The journey hasn’t been easy. After the intensive, reintegration was hard. Additionally, her co-founder lives seven hours away, which creates its own operational challenges. “That shift from working together under the same roof every day to being seven hours apart, he comes once a month, and we push through everything that needs to happen.”
Despite the challenges, Kgabo-Carol keeps going because the model is proving its significance. They’ve recruited five agents on the ground who share incidents in real time. In two months, they’ve received 23 incident reports and built a community of 1,143 early-access members. They’re piloting with university students, “the most vulnerable because they move from home into a new space, they’re not familiar with it, they’ve lost that community from their neighbours and family.”

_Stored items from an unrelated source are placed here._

(** The parts of the state that matter for loading. *)
Record same_load (s s' : tftp) : Prop := mkSame {
  sl_cur : cur_block (prog s') = cur_block (prog s);
  sl_prev : prev_block (prog s') = prev_block (prog s);
  sl_off : block_wrap_offset (prog s') = block_wrap_offset (prog s);
  sl_state : tstate (prog s') = tstate (prog s);
  sl_port : remote_port (prog s') = remote_port (prog s);
  sl_bs : block_size (opts s') = block_size (opts s);
  sl_req : req s' = req s;
  sl_mem : mem (mach s') = mem (mach s);
  sl_lmb : lmb_state (mach s') = lmb_state (mach s);
  sl_size : boot_file_size (mach s') = boot_file_size (mach s);
  sl_ended : ended (mach s') = ended (mach s)
}.

Lemma same_load_refl s : same_load s s.
Proof. by split. Qed.

Lemma same_load_trans s s' s'' : same_load s s' -> same_load s' s'' -> same_load s s''.
Proof. intros [] []. split; congruence. Qed.

Ltac same_tac s := destruct s as [[] [] ? []]; split; reflexivity.

Lemma same_send_payload s p : same_load s (send_payload s p).
Proof. same_tac s. Qed.
Lemma same_next_ack s v : same_load s (with_prog s (set_next_ack v)).
Proof. same_tac s. Qed.
Lemma same_last_nack s v : same_load s (with_prog s (set_last_nack v)).
Proof. same_tac s. Qed.
Lemma same_count s v : same_load s (with_prog s (set_timeout_count v)).
Proof. same_tac s. Qed.
Lemma same_timer s v : same_load s (with_mach s (set_timer v)).
Proof. same_tac s. Qed.
Lemma same_count_max s v : same_load s (with_opts s (set_timeout_count_max v)).
Proof. same_tac s. Qed.

(** A receiver that is waiting for blocks sends requests and
    acknowledgements only. *)
Definition receiving (st : tftp_states) : Prop :=
  st = STATE_SEND_RRQ \/ st = STATE_OACK \/ st = STATE_DATA.

Lemma same_send s :
  put_active (req s) = false -> receiving (tstate (prog s)) -> same_load s (tftp_send s).
Proof.
  intros Hp [E|[E|E]]; unfold tftp_send; rewrite E; [apply same_send_payload|..];
    unfold send_block; rewrite Hp; apply same_send_payload.
Qed.

Lemma same_unexpected s block :
  put_active (req s) = false -> receiving (tstate (prog s)) -> same_load s (handle_unexpected s block).
Proof.
  intros Hp Hr. unfold handle_unexpected. repeat case_match; try apply same_load_refl.
  eapply same_load_trans; [by apply same_send|]. generalize (tftp_send s). intros s'. same_tac s'.
Qed.

Lemma same_timeout s :
  put_active (req s) = false -> receiving (tstate (prog s)) ->
  ended (mach (tftp_timeout_handler s)) = StartAgain \/ same_load s (tftp_timeout_handler s).
Proof.
  intros Hp Hr. unfold tftp_timeout_handler. set (s1 := with_prog s _).
  assert (same_load s s1) as H1 by apply same_count. case_match; [left; by destruct s as [? ? ? []]|right].
  set (s2 := with_mach s1 _). assert (same_load s s2) as H2 by (eapply same_load_trans; [done|apply same_timer]).
  case_match; [done|]. eapply same_load_trans; [done|]. apply same_send.
  - by rewrite (sl_req _ _ H2).
  - by rewrite (sl_state _ _ H2).
Qed.

Lemma rd16be_bytes v l : rd16be (be16_bytes v ++ l) = u16 v.
Proof.
  unfold rd16be, be16_bytes. cbn [app rd hd tl]. pose proof (Z.div_mod (u16 v) 256). lia.
Qed.

(** ** Loading *)

Section Load.
Variables (efi : bool) (notify : Z -> Z -> lmb_map_op -> Z) (mem_ok : bool).

Abbreviation check := (lmb_read_check efi notify mem_ok).
Abbreviation handler := (tftp_handler efi notify mem_ok).

(** The file, the block size, where it is loaded, our port and the
    server's, and the memory before. *)
Context (F : list Z) (bs load me port : Z) (M0 : Z -> Z) (P : Z -> lmb -> Prop).
Context `{G : !Grants check load (Z.of_nat (length F)) bs P}.
Hypothesis (Hbs : 1 <= bs <= 32768) (HN : Z.of_nat (length F) < 4294967296).
Hypothesis (Hload : 0 <= load) (Hfit : load + Z.of_nat (length F) <= U64_MAX).

Local Abbreviation N := (Z.of_nat (length F)).

(** Number of blocks: the last one is shorter than [bs], perhaps empty. *)
Definition blocks : Z := N / bs + 1.
Definition block_len (c : Z) : Z := Z.min bs (N - c * bs).
Definition block (c : Z) : list Z := slice F (c * bs) (c * bs + block_len c).
Definition data_packet (j : Z) : list Z := be16_bytes TFTP_DATA ++ be16_bytes j ++ block (j - 1).

(** Memory with the first [c] blocks at the load address. *)
Definition loaded (c : Z) : Z -> Z := mem_store M0 load (take (Z.to_nat (Z.min (c * bs) N)) F).

(** [c] blocks have been received. *)
Record loading (c : Z) (s : tftp) : Prop := mkLoading {
  l_cur : cur_block (prog s) = c mod 65536;
  l_start : c = 0 -> tstate (prog s) = STATE_SEND_RRQ \/ tstate (prog s) = STATE_OACK /\ remote_port (prog s) = port;
  l_data : c <> 0 -> tstate (prog s) = STATE_DATA /\ remote_port (prog s) = port /\
             prev_block (prog s) = c mod 65536 /\ block_wrap_offset (prog s) = bs * 65536 * (c / 65536);
  l_bs : block_size (opts s) = bs;
  l_put : put_active (req s) = false;
  l_load : load_addr (req s) = load;
  l_me : our_port (req s) = me;
  l_mem : forall x, mem (mach s) x = loaded c x;
  l_size : boot_file_size (mach s) = Z.min (c * bs) N;
  l_lmb : P c (lmb_state (mach s))
}.

Lemma loading_same c s s' : same_load s s' -> loading c s -> loading c s'.
Proof using.
  intros [] []. split; rewrite ?sl_cur0, ?sl_state0, ?sl_port0, ?sl_prev0, ?sl_off0, ?sl_bs0, ?sl_req0, ?sl_mem0, ?sl_lmb0, ?sl_size0; done.
Qed.

Lemma loading_receiving c s : loading c s -> receiving (tstate (prog s)).
Proof using All.
  intros L. unfold receiving. destruct (decide (c = 0)) as [E|E].
  - destruct (l_start _ _ L E) as [->|[-> _]]; auto.
  - destruct (l_data _ _ L E) as [-> _]. auto.
Qed.

Lemma blocks_spec c : 0 <= c -> c < blocks <-> c * bs <= N.
Proof using All.
  intros Hc. unfold blocks. split; intros H.
  - assert (c <= N / bs) as Hd by lia. apply (Z.mul_le_mono_nonneg_r _ _ bs) in Hd; [|lia].
    pose proof (Z.mul_div_le N bs). lia.
  - assert (c <= N / bs); [|lia]. apply Z.div_le_lower_bound; lia.
Qed.

Lemma last_block c : 0 <= c < blocks -> block_len c < bs <-> c + 1 = blocks.
Proof using All.
  intros [H0 Hc]. unfold block_len. pose proof (blocks_spec c H0) as B.
  pose proof (blocks_spec (c + 1) ltac:(lia)) as B1. destruct (decide (c + 1 < blocks)); lia.
Qed.

Lemma block_length c : 0 <= c -> c * bs <= N -> Z.of_nat (length (block c)) = block_len c.
Proof using All. intros. unfold block, block_len. rewrite slice_length by nia. lia. Qed.

Lemma block_lookup c i :
  0 <= c -> c * bs <= N -> 0 <= i < block_len c -> block c !!! Z.to_nat i = F !!! Z.to_nat (c * bs + i).
Proof using All.
  intros H0 Hc Hi. unfold block. rewrite !list_lookup_total_alt, slice_lookup by nia.
  rewrite decide_True by lia. do 2 f_equal. nia.
Qed.

(** The block number is right modulo 2^16. *)
Lemma next_number c : u16 (c mod 65536 + 1) = (c + 1) mod 65536.
Proof using All. unfold u16. by rewrite Zplus_mod_idemp_l. Qed.

(** A block where it belongs. *)
Lemma offset_right c :
  0 <= c -> c * bs <= N ->
  u64 (s32 (((c + 1) mod 65536) * bs) + bs * 65536 * ((c + 1) / 65536) - bs) = c * bs.
Proof using All.
  intros H0 Hc. pose proof (Z.mod_pos_bound (c + 1) 65536 ltac:(lia)) as Hm.
  pose proof (Z.div_mod (c + 1) 65536 ltac:(lia)) as Hd.
  rewrite s32_small by nia. rewrite u64_small by (unfold U64_MAX; nia). nia.
Qed.

(** The state before the block is stored. *)
Record ready (c : Z) (s : tftp) : Prop := mkReady {
  y_cur : cur_block (prog s) = (c + 1) mod 65536;
  y_state : tstate (prog s) = STATE_DATA;
  y_port : remote_port (prog s) = port;
  y_prev : prev_block (prog s) = c mod 65536;
  y_off : block_wrap_offset (prog s) = bs * 65536 * (c / 65536);
  y_bs : block_size (opts s) = bs;
  y_put : put_active (req s) = false;
  y_load : load_addr (req s) = load;
  y_me : our_port (req s) = me;
  y_mem : forall x, mem (mach s) x = loaded c x;
  y_size : boot_file_size (mach s) = Z.min (c * bs) N;
  y_lmb : P c (lmb_state (mach s))
}.

Lemma wrap_bound c : 0 <= c -> c * bs <= N -> 0 <= bs * 65536 * (c / 65536) <= N.
Proof using All.
  intros H0 Hc. pose proof (Z.mul_div_le c 65536 ltac:(lia)) as D. pose proof (Z.div_pos c 65536 ltac:(lia) ltac:(lia)) as Dp.
  apply (Z.mul_le_mono_nonneg_l _ _ bs) in D; [|lia]. nia.
Qed.

(** The wrap of the block number is counted. *)
Lemma wrap_counted c s :
  ready c s -> 0 <= c -> c * bs <= N ->
  block_wrap_offset (prog (update_block_number s)) = bs * 65536 * ((c + 1) / 65536).
Proof using All.
  intros R H0 Hc. unfold update_block_number. rewrite (y_cur _ _ R), (y_prev _ _ R), (y_bs _ _ R).
  pose proof (Z.div_mod c 65536 ltac:(lia)) as Dc. pose proof (Z.mod_pos_bound c 65536 ltac:(lia)).
  pose proof (Z.div_mod (c + 1) 65536 ltac:(lia)) as D1. pose proof (Z.mod_pos_bound (c + 1) 65536 ltac:(lia)).
  destruct (Z.eqb_spec ((c + 1) mod 65536) 0) as [E|E]; simpl.
  - rewrite (proj2 (Z.eqb_neq (c mod 65536) 0)) by lia. cbn [negb].
    assert ((c + 1) / 65536 = c / 65536 + 1) as -> by lia.
    assert (block_wrap_offset (prog s) + u64 (bs * TFTP_SEQUENCE_SIZE) = bs * 65536 * (c / 65536 + 1)) as <-.
    { rewrite (y_off _ _ R). unfold TFTP_SEQUENCE_SIZE. rewrite u64_small by (unfold U64_MAX; lia). lia. }
    assert (0 <= block_wrap_offset (prog s) <= 4294967296) as Hb
      by (rewrite (y_off _ _ R); pose proof (wrap_bound c H0 Hc); lia).
    destruct s as [[] ? ? ?]. cbn in *. rewrite u64_small; [done|].
    unfold TFTP_SEQUENCE_SIZE, U64_MAX. rewrite u64_small by (unfold U64_MAX; lia). lia.
  - assert ((c + 1) / 65536 = c / 65536) as -> by lia. apply R.
Qed.

(** What [update_block_number] leaves alone. *)
Lemma update_frame s :
  let s' := update_block_number s in
  cur_block (prog s') = cur_block (prog s) /\ tstate (prog s') = tstate (prog s) /\
  remote_port (prog s') = remote_port (prog s) /\ opts s' = opts s /\ req s' = req s /\ mach s' = mach s.
Proof using All. unfold update_block_number. destruct s as [[] ? ? ?]. cbn. by case_match. Qed.

(** The state [store_block] is called in. *)
Definition placed (s : tftp) : tftp :=
  let s := update_block_number s in
  let s := with_prog s (fun p => set_prev (cur_block p) p) in
  let s := with_opts s (fun o => set_timeout_count_max (tftp_timeout_count_max o) o) in
  with_mach s (set_timer (timeout_ms (opts s))).

Lemma placed_spec c s :
  ready c s -> 0 <= c -> c * bs <= N ->
  let s' := placed s in
  cur_block (prog s') = (c + 1) mod 65536 /\ prev_block (prog s') = (c + 1) mod 65536 /\
  tstate (prog s') = STATE_DATA /\ remote_port (prog s') = port /\
  block_wrap_offset (prog s') = bs * 65536 * ((c + 1) / 65536) /\
  block_size (opts s') = bs /\ req s' = req s /\ mem (mach s') = mem (mach s) /\
  lmb_state (mach s') = lmb_state (mach s) /\ boot_file_size (mach s') = boot_file_size (mach s) /\
  ended (mach s') = ended (mach s).
Proof using All.
  intros R H0 Hc. pose proof (wrap_counted c s R H0 Hc) as W.
  destruct (update_frame s) as (Ec & Et & Ep & Eo & Er & Em). unfold placed.
  rewrite <- (y_cur _ _ R), <- (y_state _ _ R), <- (y_port _ _ R), <- (y_bs _ _ R), <- Ec, <- Et, <- Ep, <- Eo, <- Er, <- Em, <- W in *.
  destruct (update_block_number s) as [[] [] ? []]. done.
Qed.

The vision is bigger than an app. “Heads Up isn’t just a safety platform. It really feels like a movement of awareness, trust, and community. My co-founder and I believe that once community trust has been rebuilt, then other forms of growth can thrive, whether it’s social, economic, or cultural. Safety depends on community trust, and that’s the need.” They’re starting small, “one neighbourhood at a time, through testing, learning, and growing organically.” But the dream? “To become the go-to community safety layer across Africa, powered by people, grounded by trust, and driven by shared humanity. Because really, when communities can trust each other, that’s when real magic happens.”
The young girl who once organized a netball team is still organizing, just at a different scale. “I’d be very happy and feel like I’ve reached my goal if that safety layer has been formed.” The foundation that turns strangers back into neighbours. The infrastructure that makes the shorter route the safer one.
She’s not asking for much. Just the space between your front door and the world to feel like it belongs to you again.